From the early stages of Operation Barbarossa the Wehrmacht became aware that their ability to combat some of the Soviet tanks was inadequate. The lighter tanks then in general service, such as the Panzer II and the Czech built 38(t), were under-armoured and did not mount an adequate gun to deal with the newer Soviet tanks. In addition, the standard towed anti-tank gun of the Wehrmacht, the 37 mm 3.7 cm Pak 36, was both difficult to get into position quickly and lacked the ability to penetrate the heavy sloped armour of the new Soviet tanks. What was needed was a more powerful anti-tank gun that was mobile.
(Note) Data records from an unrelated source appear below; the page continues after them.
(* ===== verification/CheckReaders.v ===== *)
(** * Check depends on a datastore only through its filtered reads

    Two datastores whose reads, through the validity and condition filters, yield the same
    tuples in the same order get the same answer to every check.  An iterator is only
    asked for its next item, so one that simulates another's [Next] can replace it. *)

From S2P Require Import Prelude GoStd Tuple Iterators Model Memory Typesystem Condition Validation Check.

Local Open Scope go_scope.

(** ** Iterators that yield the same items *)

(** [Next] of related states gives the same outcome and related states. *)
Definition next_sim {S1 S2 T} `{!Iterator S1 T, !Iterator S2 T} (R : S1 → S2 → Prop) : Prop :=
  ∀ s1 s2, R s1 s2 → remaining s1 = remaining s2 ∧
    ∃ o s1' s2', Next None s1 = (o, s1') ∧ Next None s2 = (o, s2') ∧ R s1' s2'.

Section sim.
Context {S1 S2 : Type} `{!Iterator S1 Tuple, !Iterator S2 Tuple} (R : S1 → S2 → Prop).
Hypothesis Hsim : next_sim R.

Definition key_sim (a : tupleKeyIterator S1) (b : tupleKeyIterator S2) : Prop := R (tk_iter a) (tk_iter b).

Lemma tupleKey_sim : next_sim key_sim.
Proof.
  intros a b Hab. destruct (Hsim _ _ Hab) as (Hrem&o&s1&s2&H1&H2&HR). split; [done|].
  eexists _, _, _. simpl. unfold tupleKey_Next. rewrite H1, H2. by split_and!.
Qed.

Lemma filtered_Next_sim (filter : TupleKey → bool) fuel a b :
  key_sim a b →
  match filtered_Next filter fuel None a, filtered_Next filter fuel None b with
  | Some (o, a'), Some (o', b') => o = o' ∧ key_sim a' b'
  | None, None => True
  | _, _ => False
  end.
Proof.
  revert a b. induction fuel as [|fuel IH]; intros a b Hab; [done|]. cbn [filtered_Next].
  destruct (tupleKey_sim _ _ Hab) as (_&o&a'&b'&->&->&HR). destruct o; [|by split..]. destruct (filter a0); [by split|by apply IH].
Qed.

Definition filter_sim (a : filteredTupleKeyIterator (tupleKeyIterator S1) TupleKey)
    (b : filteredTupleKeyIterator (tupleKeyIterator S2) TupleKey) : Prop :=
  key_sim (ft_iter a) (ft_iter b) ∧ ft_filter a = ft_filter b.

Lemma filtered_sim : next_sim filter_sim.
Proof.
  intros [a f s] [b f' s'] [Hab Hf]. simpl in *. subst f'.
  destruct (tupleKey_sim _ _ Hab) as (Hrem&_). split; [done|]. cbn [Next filtered_Iterator].
  unfold filteredTupleKey_Next. cbn [ft_iter ft_filter ft_stopped]. rewrite Hrem.
  pose proof (filtered_Next_sim f (S (remaining b)) a b Hab) as HN.
  destruct (filtered_Next f _ None a) as [[o a']|], (filtered_Next f _ None b) as [[o' b']|]; try done.
  - destruct HN as [-> HR]. eexists _, _, _. split_and!; [done|done|]. by split.
  - eexists _, _, _. split_and!; [done|done|]. by split.
Qed.

Abbreviation conditions1 := (ConditionsFiltered (filteredTupleKeyIterator (tupleKeyIterator S1) TupleKey)).
Abbreviation conditions2 := (ConditionsFiltered (filteredTupleKeyIterator (tupleKeyIterator S2) TupleKey)).

Definition cond_sim (a : conditions1) (b : conditions2) : Prop :=
  filter_sim (cf_iter a) (cf_iter b) ∧ cf_lastError a = cf_lastError b ∧ cf_onceValid a = cf_onceValid b.

Lemma conditions_Next_sim cond fuel (a : conditions1) (b : conditions2) :
  cond_sim a b →
  match conditions_Next cond fuel None a, conditions_Next cond fuel None b with
  | Some (o, a'), Some (o', b') => o = o' ∧ cond_sim a' b'
  | None, None => True
  | _, _ => False
  end.
Proof.
  revert a b. induction fuel as [|fuel IH]; intros [a la va] [b lb vb] (Hab&Hl&Hv); [done|]. simpl in Hab, Hl, Hv. subst.
  cbn [conditions_Next cf_iter cf_lastError cf_onceValid].
  destruct (filtered_sim _ _ Hab) as (_&o&a'&b'&->&->&HR).
  destruct o as [t|e|w]; [|destruct e; try (by split_and!); destruct vb, lb; by split_and!|by split_and!].
  destruct (cond t) as [[]|e|w]; [by split_and!|apply IH; by split_and!|apply IH; by split_and!|by split_and!].
Qed.

Lemma drain_sim cond fuel n (a : conditions1) (b : conditions2) :
  cond_sim a b → drain_fuel (conditions_Next cond fuel None) n a = drain_fuel (conditions_Next cond fuel None) n b.
Proof.
  revert a b. induction n as [|n IH]; intros a b Hab; [done|]. cbn [drain_fuel].
  pose proof (conditions_Next_sim cond fuel a b Hab) as HN.
  destruct (conditions_Next cond fuel None a) as [[o a']|], (conditions_Next cond fuel None b) as [[o' b']|]; try done.
  destruct HN as [-> HR]. destruct o'; [|done..]. by rewrite (IH a' b').
Qed.
End sim.

(** ** Check *)

Section readers.
Context `{!ModelGraph, !Cel, !Scheduler}.
Context (R1 R2 : RelationshipTupleReader).
Context (typesys : TypeSystem) (conds : gmap string EvaluableCondition) (fp : FastPaths) (maxResolutionDepth : Z).
Context (store user : string).

(** Two reads that look the same through the filters. *)
Definition same_read (a : outcome StorageErr (@reader_iter R1)) (b : outcome StorageErr (@reader_iter R2)) : Prop :=
  match a, b with
  | Ret i, Ret j => ∀ ctx, @read_filtered _ _ R1 typesys conds ctx i = @read_filtered _ _ R2 typesys conds ctx j
  | Throw e, Throw e' => e = e'
  | Panic w, Panic w' => w = w'
  | _, _ => False
  end.

(** The reads a check of [user] in [store] makes. *)
Record readers_agree : Prop := {
  ra_Read o r : same_read (@rd_Read R1 store (NewTupleKey o r "")) (@rd_Read R2 store (NewTupleKey o r ""));
  ra_ReadUserTuple tk : @rd_ReadUserTuple R1 store tk = @rd_ReadUserTuple R2 store tk;
  ra_Usersets o r refs : DirectlyRelatedUsersets typesys (GetType o) r = Ret refs → refs ≠ [] →
    same_read (@rd_ReadUsersetTuples R1 store (mkReadUsersetTuplesFilter o r refs))
              (@rd_ReadUsersetTuples R2 store (mkReadUsersetTuplesFilter o r refs));
  ra_Public o r : shouldCheckPublicAssignable typesys (NewTupleKey o r user) = true →
    same_read (@rd_ReadUsersetTuples R1 store (mkReadUsersetTuplesFilter o r [WildcardRelationReference (GetType user)]))
              (@rd_ReadUsersetTuples R2 store (mkReadUsersetTuplesFilter o r [WildcardRelationReference (GetType user)]));
}.
Hypothesis Hagree : readers_agree.

Definition for_user (req : ResolveCheckRequest) : Prop := rq_StoreID req = store ∧ User (rq_TupleKey req) = user.

Section handlers.
Context (resolve1 resolve2 : ResolveCheckRequest → checkOutcome).
Hypothesis Hresolve : ∀ req, for_user req → resolve1 req = resolve2 req.

Lemma processDispatches_same req msgs :
  for_user req → (∀ tk, MsgDispatch tk ∈ msgs → User tk = user) →
  processDispatches resolve1 req msgs = processDispatches resolve2 req msgs.
Proof.
  intros [Hs Hu] Hm. induction msgs as [|[e| |tk|] msgs IH]; simpl; [done| |done| |done].
  - rewrite IH; [done|]. intros tk Htk. apply Hm. by apply list_elem_of_further.
  - rewrite IH by (intros tk' Htk'; apply Hm; by apply list_elem_of_further). f_equal. unfold dispatch. apply Hresolve.
    split; [done|]. simpl. apply Hm, list_elem_of_here.
Qed.

Lemma userset_messages_user tk0 keys final tk :
  MsgDispatch tk ∈ produceUsersetDispatches typesys tk0 keys final → User tk = User tk0.
Proof.
  induction keys as [|t keys IH]; simpl.
  - destruct final as [e|]; [destruct (IterIsDoneOrCancelled e)|]; set_solver.
  - destruct (SplitObjectRelation (User t)) as [o r]. repeat case_match; set_solver.
Qed.

Lemma ttu_messages_user c tk0 keys final tk :
  MsgDispatch tk ∈ produceTTUDispatches typesys c tk0 keys final → User tk = User tk0.
Proof.
  induction keys as [|t keys IH]; simpl.
  - destruct final as [e|]; [destruct (IterIsDoneOrCancelled e)|]; set_solver.
  - destruct (SplitObjectRelation (User t)) as [o r]. repeat case_match; set_solver.
Qed.

Lemma checkUsersetSlowPath_same req read :
  for_user req → checkUsersetSlowPath typesys resolve1 req read = checkUsersetSlowPath typesys resolve2 req read.
Proof.
  intros Hreq. unfold checkUsersetSlowPath. rewrite processDispatches_same; [done|done|].
  intros tk ->%userset_messages_user. apply Hreq.
Qed.

Lemma checkTTUSlowPath_same req rw c read :
  for_user req → checkTTUSlowPath typesys resolve1 req rw c read = checkTTUSlowPath typesys resolve2 req rw c read.
Proof.
  intros Hreq. unfold checkTTUSlowPath. rewrite processDispatches_same; [done|done|].
  intros tk ->%ttu_messages_user. apply Hreq.
Qed.

(** A continuation of a read that looks only through the filters. *)
Lemma same_read_bind {A} a b ctx (k1 k2 : list TupleKey * option IterErr → outcome CheckErr A) :
  same_read a b → (∀ x, k1 x = k2 x) →
  match a with Ret i => k1 (@read_filtered _ _ R1 typesys conds ctx i) | Throw e => Throw (ErrDatastore e) | Panic w => Panic w end =
  match b with Ret j => k2 (@read_filtered _ _ R2 typesys conds ctx j) | Throw e => Throw (ErrDatastore e) | Panic w => Panic w end.
Proof. unfold same_read. destruct a, b; intros Hab Hk; try done; [by rewrite Hab, Hk|by rewrite Hab..]. Qed.

Lemma checkPublicAssignable_same req :
  for_user req → shouldCheckPublicAssignable typesys (rq_TupleKey req) = true →
  @checkPublicAssignable _ _ R1 typesys conds req = @checkPublicAssignable _ _ R2 typesys conds req.
Proof.
  intros [Hs Hu] Hpub. unfold checkPublicAssignable. rewrite Hs, Hu.
  pose proof (ra_Public Hagree (Object (rq_TupleKey req)) (Relation (rq_TupleKey req))) as Hsame.
  unfold shouldCheckPublicAssignable in *. rewrite Hu in Hpub. simpl in Hsame. specialize (Hsame Hpub).
  unfold same_read in Hsame. destruct (@rd_ReadUsersetTuples R1 _ _), (@rd_ReadUsersetTuples R2 _ _); try done; by rewrite Hsame.
Qed.

Lemma checkDirectUserTuple_same req :
  for_user req → @checkDirectUserTuple _ _ R1 typesys conds req = @checkDirectUserTuple _ _ R2 typesys conds req.
Proof. intros [Hs Hu]. unfold checkDirectUserTuple. by rewrite Hs, (ra_ReadUserTuple Hagree). Qed.

Lemma checkDirectUsersetTuples_same req refs :
  for_user req → DirectlyRelatedUsersets typesys (GetType (Object (rq_TupleKey req))) (Relation (rq_TupleKey req)) = Ret refs →
  refs ≠ [] →
  @checkDirectUsersetTuples _ _ _ R1 typesys conds fp resolve1 req refs =
  @checkDirectUsersetTuples _ _ _ R2 typesys conds fp resolve2 req refs.
Proof.
  intros Hreq Hrefs Hne. unfold checkDirectUsersetTuples. rewrite (proj1 Hreq).
  apply same_read_bind; [by apply (ra_Usersets Hagree)|]. intros x.
  destruct (negb _); [|by apply checkUsersetSlowPath_same]. repeat case_match; try done. by apply checkUsersetSlowPath_same.
Qed.

Lemma checkDirect_same req :
  for_user req →
  @checkDirect _ _ _ R1 typesys conds fp resolve1 req = @checkDirect _ _ _ R2 typesys conds fp resolve2 req.
Proof.
  intros Hreq. unfold checkDirect. rewrite checkDirectUserTuple_same by done. do 2 f_equal. f_equal. f_equal.
  - destruct (shouldCheckPublicAssignable _ _) eqn:E; [|done]. by rewrite checkPublicAssignable_same.
  - destruct (DirectlyRelatedUsersets _ _ _) as [refs| |] eqn:E; [|done..]. case_bool_decide; [done|].
    by rewrite checkDirectUsersetTuples_same.
Qed.

Lemma checkTTU_same req ts c :
  for_user req →
  @checkTTU _ _ _ R1 typesys conds fp resolve1 req ts c = @checkTTU _ _ _ R2 typesys conds fp resolve2 req ts c.
Proof.
  intros Hreq. unfold checkTTU. rewrite (proj1 Hreq).
  pose proof (ra_Read Hagree (Object (rq_TupleKey req)) ts) as Hsame. unfold same_read in Hsame.
  destruct (@rd_Read R1 _ _), (@rd_Read R2 _ _); try done; [|by rewrite Hsame..]. rewrite Hsame.
  destruct (negb _); [|by apply checkTTUSlowPath_same]. repeat case_match; try done. by apply checkTTUSlowPath_same.
Qed.

Lemma CheckRewrite_same req rw :
  for_user req →
  @CheckRewrite _ _ _ R1 typesys conds fp resolve1 resolve1 req rw = @CheckRewrite _ _ _ R2 typesys conds fp resolve2 resolve2 req rw.
Proof.
  intros Hreq. induction rw as [|ob r|ts c|child IH|child IH|b s IHb IHs|] using Userset_nested_ind; cbn [CheckRewrite].
  - by apply checkDirect_same.
  - unfold checkComputedUserset. apply Hresolve. split; [apply Hreq|]. simpl. apply Hreq.
  - by apply checkTTU_same.
  - do 2 f_equal. by apply Forall_fmap_ext_1.
  - do 2 f_equal. by apply Forall_fmap_ext_1.
  - by rewrite IHb, IHs.
  - done.
Qed.
End handlers.

(** The answer of a check. *)
Lemma ResolveCheck_same fuel req :
  for_user req →
  @ResolveCheck _ _ _ R1 typesys conds fp maxResolutionDepth fuel req =
  @ResolveCheck _ _ _ R2 typesys conds fp maxResolutionDepth fuel req.
Proof.
  revert req. induction fuel as [|fuel IH]; intros req Hreq; [done|]. cbn [ResolveCheck].
  unfold LocalChecker_ResolveCheck. case_bool_decide; [done|].
  unfold hasCycle. case_bool_decide; [done|]. cbn [rq_TupleKey rq_StoreID rq_Context rq_Depth rq_VisitedPaths].
  repeat case_match; try done. by apply CheckRewrite_same.
Qed.
End readers.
The Germans possessed such a gun in the 75 mm 7.5 cm Pak 40. They also had come into possession of a large number of captured Soviet 76 mm F-22 Model 1936 divisional field guns. The Germans had experience in taking the chassis of an under-gunned tank to provide mobility to a heavier gun. The Panzerjäger I is such an example, where the turret was removed for an open conversion to allow the gunners the necessary room to operate the gun.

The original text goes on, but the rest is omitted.